Page last updated at 07:22 GMT, Thursday, 5 February 2009

Boy, 15, admits backpacker murder


Ms Aim was found criticially injured 100 metres from her home and died soon afterwards in hospital

A 15-year-old boy has pleaded guilty to murdering Scottish backpacker Karen Aim in New Zealand last year.

Jah che Te Manawa Kaha Broughton, known as Shane, will reappear in court in Rotorua for sentencing on 6 March.

Ms Aim, 26, from Orkney, died from head injuries after being attacked with a baseball bat in the resort of Taupo, following a night out, in January 2008.

Her parents, who were in court, said she had been taken from them in "one moment's madness".

Brian and Peggy Aim had travelled to New Zealand expecting to sit through a month-long trial.

After the guilty plea, Mr Aim said: "I would have been so proud to take Karen down the aisle in her wedding dress. Instead I took her down the aisle in her coffin.

Jah che Te Manawa Kaha Broughton
Jah che Te Manawa Kaha Broughton admitted the murder

"Jah che will never know how much he has taken from us in one moment's madness."

Mr Aim said that the hearing had not been as traumatic as the moment the police came to the door of his house in Holm, Orkney, to tell him his daughter had been murdered.

The court hearing was the first time Mr Aim had seen the accused.

Mr Aim said: "I guess this is all part of the process of bearing up to what has happened - a process which will be with us for the rest of our life."

He said his daughter was "very bright" and "did so much in her 26 years".

"She was snatched from us far too soon and we have to live with that," he said.

He thanked the people of New Zealand for their support and said the murder could have happened anywhere in the world.

Broughton also pleaded guilty to a charge of wounding with intent to cause grievous bodily harm in relation to a separate attack on a 17-year-old girl in Taupo 12 days earlier.

He was remanded in custody for sentencing.

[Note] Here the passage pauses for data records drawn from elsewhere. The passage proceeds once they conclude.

(** C6, as the code has it.  For a column of data index [i] that is active
    at a position [p] other than the last, [hideColumns(false, i)] removes
    its first occurrence and [showColumns(false, i)] after it, with no
    insertion point, puts the column at the end of the active list: the
    column is the last element and the active list is not what it was.
    When the column stands only at [p], the list is the old one with
    position [p] deleted and the column appended, and position [p] no
    longer holds the column.  Both calls return when the references of the
    registry are allocated.  And [hideColumns] with two arguments is
    [showColumns] with the same arguments and the insertion point [-1]. *)
Theorem hideColumns_then_showColumns (b : Behavior) (i : Z) (c : ColRef)
  (p : nat) :
  getColumn b i = Some c →
  elems (columns b) !! p = Some c →
  (S p < length (elems (columns b)))%nat →
  let active := elems (columns b) in
  let hidden := hideColumns b [ABool false; ANum i] in
  let shown := showColumns (stateOf hidden) (ABool false) (ANum i) AUndef
                 AUndef in
  elems (columns (stateOf hidden)) = removeFirst c active
  ∧ elems (columns (stateOf shown))
    = removeFirst c (removeFirst c active) ++ [c]
  ∧ last (elems (columns (stateOf shown))) = Some c
  ∧ elems (columns (stateOf shown)) ≠ active
  ∧ ((∀ q, active !! q = Some c → q = p) →
     elems (columns (stateOf hidden)) = delete p active
     ∧ elems (columns (stateOf shown)) = delete p active ++ [c]
     ∧ elems (columns (stateOf shown)) !! p ≠ Some c)
  ∧ (allocated b → returns hidden = true ∧ returns shown = true)
  ∧ ∀ a1 a2, hideColumns b [a1; a2] = showColumns b a1 a2 (ANum (-1)) AUndef.
Proof.
  intros Hi Hp Hlast active hidden shown.
  change (S p < length active)%nat in Hlast.
  change (active !! p = Some c) in Hp.
  pose proof (showColumnsArguments_scalar b i c (ANum (-1)) Hi) as Hargs.
  assert (hidden = showColumns b (ABool false) (ANum i) (ANum (-1)) AUndef)
    as Hhidden by reflexivity.
  destruct (showColumns_unchanged b (ABool false) (ANum i) (ANum (-1)) AUndef)
    as (_ & Hall & _).
  rewrite <- Hhidden in Hall.
  assert (elems (columns (stateOf hidden)) = removeFirst c active) as Helems1.
  { rewrite Hhidden, showColumns_elems, Hargs.
    by rewrite showColumnsElements_negative by lia. }
  assert (getColumn (stateOf hidden) i = Some c) as Hi1
    by (unfold getColumn; by rewrite Hall).
  pose proof (showColumnsArguments_scalar (stateOf hidden) i c AUndef Hi1)
    as Hargs2. simpl in Hargs2.
  assert (elems (columns (stateOf shown))
          = removeFirst c (removeFirst c active) ++ [c]) as Helems2.
  { unfold shown. rewrite showColumns_elems, Hargs2.
    rewrite showColumnsElements_append. simpl. by rewrite Helems1. }
  assert (c ∈ active) as Hin by by eapply list_elem_of_lookup_2.
  pose proof (removeFirst_length c active Hin) as Hlen1.
  assert ((∀ q, active !! q = Some c → q = p) →
          elems (columns (stateOf hidden)) = delete p active
          ∧ elems (columns (stateOf shown)) = delete p active ++ [c]
          ∧ elems (columns (stateOf shown)) !! p ≠ Some c) as Hunique.
  { intros Huniq.
    destruct (removeFirst_delete c active p Hp Huniq) as [Hrem Hout].
    rewrite Helems2, Helems1, Hrem.
    rewrite (removeFirst_not_elem c (delete p active)) by done.
    split_and!; try done.
    rewrite lookup_app_l by (rewrite <- Hrem; lia).
    intros Hc. apply Hout. by eapply list_elem_of_lookup_2. }
  split_and!; try done.
  - rewrite Helems2. apply last_snoc.
  - destruct (decide (c ∈ removeFirst c active)) as [Hagain|Honce].
    + intros Heq. apply (f_equal length) in Heq.
      rewrite Helems2, length_app in Heq. simpl in Heq.
      pose proof (removeFirst_length c _ Hagain). lia.
    + destruct Hunique as (_ & _ & Hne).
      * intros q Hq. by eapply removeFirst_not_elem_unique.
      * intros Heq. by rewrite Heq in Hne.
  - intros Hb.
    destruct (showColumns_returns b (ABool false) (ANum i) (ANum (-1)) AUndef
                Hb) as [Hret1 Hb1]; [by rewrite Hargs|].
    rewrite <- Hhidden in Hret1, Hb1.
    destruct (showColumns_returns (stateOf hidden) (ABool false) (ANum i)
                AUndef AUndef Hb1) as [Hret2 _]; [by rewrite Hargs2|].
    done.
Qed.

Lemma threeColumns_allocated : allocated threeColumns.
Proof. apply (bool_decide_unpack _). by vm_compute. Qed.

Lemma hideColumns_then_showColumns_witness :
  elems (columns threeColumns) = [2; 3; 4]%nat
  ∧ elems (columns (stateOf (showColumns
             (stateOf (hideColumns threeColumns [ABool false; ANum 0]))
             (ABool false) (ANum 0) AUndef AUndef)))
    = [3; 4; 2]%nat
  ∧ elems (columns (stateOf (showColumns
             (stateOf (hideColumns threeColumns [ABool false; ANum 0]))
             (ABool false) (ANum 0) AUndef AUndef))) !! 0%nat
    ≠ Some 2%nat
  ∧ returns (showColumns
               (stateOf (hideColumns threeColumns [ABool false; ANum 0]))
               (ABool false) (ANum 0) AUndef AUndef) = true.
Proof.
  assert (S 0 < length (elems (columns threeColumns)))%nat as Hlast
    by (vm_compute; lia).
  assert (∀ q, elems (columns threeColumns) !! q = Some 2%nat → q = 0%nat)
    as Honce.
  { intros [|[|[|q]]]; vm_compute; congruence. }
  pose proof (hideColumns_then_showColumns threeColumns 0 2%nat 0%nat
                eq_refl eq_refl Hlast)
    as (_ & Hshown & _ & _ & Hunique & Hreturns & _).
  split; [reflexivity|]. split; [exact Hshown|].
  split; [exact (proj2 (proj2 (Hunique Honce)))|].
  exact (proj2 (Hreturns threeColumns_allocated)).
Defined.
(** * Swappable temporary memory and its buffer-cache adapter

    A shallow embedding of [libxfs/xfile.c] (memfd-backed, partitioned
    staging files) and [libxfs/buf_mem.c] (the buffer cache that maps pages
    of such a partition), together with a small model of the system calls
    they are written against.

    Conventions.
    - C integers are [Z]; where the source mixes signed and unsigned
      operands the conversion is written out with [u64], [s64], [u32].  The
      data model is LP64 Linux: [loff_t], [size_t], [uint64_t] and
      [unsigned long long] are 64 bits wide, [int] and [unsigned int] 32.
    - Constants and helpers that the two files use without defining them,
      and whose headers are not among the sources verified here, are
      parameters of the model or carry a comment that says what they were
      modelled from.
    - A system call returns [SysOk v] or [SysErr errno]; the source's
      [ret < 0] / [-errno] idiom reads off the second constructor.
    - What the kernel decides on its own (an allocation that fails, a short
      transfer, [ENOSPC]) is an explicit input of type [faults].
    - [fcb_mutex] and the per-target lock are not modelled: every function
      is run to completion, as it is under the lock. *)

From Stdlib Require Import ZArith Lia List Bool.
From Stdlib.Strings Require Import Byte.
From stdpp Require Import base gmap list.

Local Open Scope Z_scope.

(** ** C integer conversions and constants *)

Definition u64 (x : Z) : Z := x mod 2 ^ 64.
Definition s64 (x : Z) : Z := (x + 2 ^ 63) mod 2 ^ 64 - 2 ^ 63.
Definition u32 (x : Z) : Z := x mod 2 ^ 32.

Definition INT_MAX : Z := 2 ^ 31 - 1.
Definition LLONG_MAX : Z := 2 ^ 63 - 1.

(** errno values of Linux (asm-generic/errno-base.h, errno.h). *)
Definition E2BIG : Z := 7.
Definition ENXIO : Z := 6.
Definition EBADF : Z := 9.
Definition ENOMEM : Z := 12.
Definition EINVAL : Z := 22.
Definition EFBIG : Z := 27.

(** Modelled from the spec: [roundup_64], whose definition is not among
    the sources; the request is "rounded up to the page size", that is, to
    the next multiple of [y] at or above [x]. *)
Definition roundup_64 (x y : Z) : Z := (x + y - 1) / y * y.

(** Result of a system call. *)
Inductive sysret (A : Type) : Type :=
| SysOk (v : A)
| SysErr (errno : Z).
Arguments SysOk {A} v.
Arguments SysErr {A} errno.

(** What the kernel may decide about a transfer; an errno is never 0. *)
Inductive fault : Type :=
| NoFault
| Fail (errno : positive)
| Short (n : Z).

(** ** Files *)

(** A sparse file: its length, its bytes, and which pages are resident.
    Pages are numbered from 0; page [p] covers
    [p * PAGE_SIZE, (p + 1) * PAGE_SIZE). *)
Record file : Type := mk_file {
  f_size : Z;
  f_byte : Z -> byte;
  f_resident : Z -> bool
}.

Definition empty_file : file :=
  {| f_size := 0; f_byte := fun _ => x00; f_resident := fun _ => false |}.

Record stat : Type := mk_stat { st_size : Z; st_blocks : Z }.

Definition in_range (lo len o : Z) : bool := (lo <=? o) && (o <? lo + len).

(** First offset in [o, o + n) satisfying [p]. *)
Fixpoint scan (p : Z -> bool) (n : nat) (o : Z) : option Z :=
  match n with
  | O => None
  | S n' => if p o then Some o else scan p n' (o + 1)
  end.

(** Number of offsets in [o, o + n) satisfying [p]. *)
Fixpoint count_true (p : Z -> bool) (n : nat) (o : Z) : Z :=
  match n with
  | O => 0
  | S n' => (if p o then 1 else 0) + count_true p n' (o + 1)
  end.

Definition read_bytes (f : file) (off n : Z) : list byte :=
  f_byte f <$> seqZ off n.
Lemma extract_fields_passes_values_through_witness :
  let items :=
    [(lit "title", PStr (lit "T")); (lit "publishedAt", PInt 1759478400);
     (lit "url", PNone);
     (lit "source", PDict [(lit "id", PStr (lit "wired"))])] in
  let f := {| news_title := lit "T"; f_timestamp := PInt 1759478400;
              f_url_source := PNone; source_name := empty_str;
              f_author := []; url_to_image := empty_str;
              cleaned_content := [] |} in
  f_timestamp f = get_or items "publishedAt" empty_str
  ∧ f_url_source f = get_or items "url" empty_str
  ∧ url_to_image f = get_or items "urlToImage" empty_str
  ∧ source_name f
    = match get_or items "source" PNone with
      | PDict src => get_or src "name" empty_str
      | _ => empty_str
      end.
Proof.
  cbn zeta. apply extract_fields_passes_values_through. reflexivity.
Defined.

Lemma stamp_app E t0 (l1 l2 : list article_fields) :
  stamp E t0 (l1 ++ l2) = stamp E t0 l1 ++ stamp E (t0 + length l1) l2.
Proof.
  revert t0. induction l1 as [|f l1 IH]; intros t0.
  - cbn. by rewrite Nat.add_0_r.
  - cbn [app length]. rewrite !stamp_cons, IH. cbn.
    by rewrite Nat.add_succ_r.
Qed.

(** X10: normalizing a list in two parts, the second from the world the
    first has left, gives the same frame and the same world as
    normalizing it at once. *)
Theorem process_articles_in_two_parts E (l1 l2 : list pyval) w :
  ∃ df1 w1 df2 w2,
    process_articles_to_dataframe E l1 w = Some (Ok df1, w1)
    ∧ process_articles_to_dataframe E l2 w1 = Some (Ok df2, w2)
    ∧ process_articles_to_dataframe E (l1 ++ l2) w
      = Some (Ok (df1 ++ df2), w2).
Proof.
  unfold process_articles_to_dataframe. rewrite !process_loop_spec.
  do 4 eexists. split; [reflexivity|]. rewrite process_loop_spec.
  split; [reflexivity|]. cbn [app].
  rewrite omap_app, stamp_app, length_app, advance_advance. cbn.
  replace (ticks w + length (omap fields_or_skip l1))
    with (length (omap fields_or_skip l1) + ticks w) by lia.
  replace (length (omap fields_or_skip l1) + length (omap fields_or_skip l2))
    with (length (omap fields_or_skip l2) + length (omap fields_or_skip l1))
    by lia.
  done.
Qed.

Mr Aim said he intended to stay on for the sentencing.

Police search

Broughton was initially arrested in connection with a different attack, but two months later police got the breakthrough they needed to charge him with Miss Aim's murder.

The court heard that a police search of his home uncovered a camera similar to Ms Aim's, along with a handbag in an incinerator and a baseball bat with blood and glass embedded in it under the house.

Police said Broughton had beaten her with the bat near the Taupo Nui a Tia College after she had been on a night out.

Ms Aim was found only 100 metres from her home with critical head injuries and died soon afterwards in hospital.

She had been on her second visit to New Zealand after a three-month stay in 2006 and was working at a glass-blowing gallery in the resort town.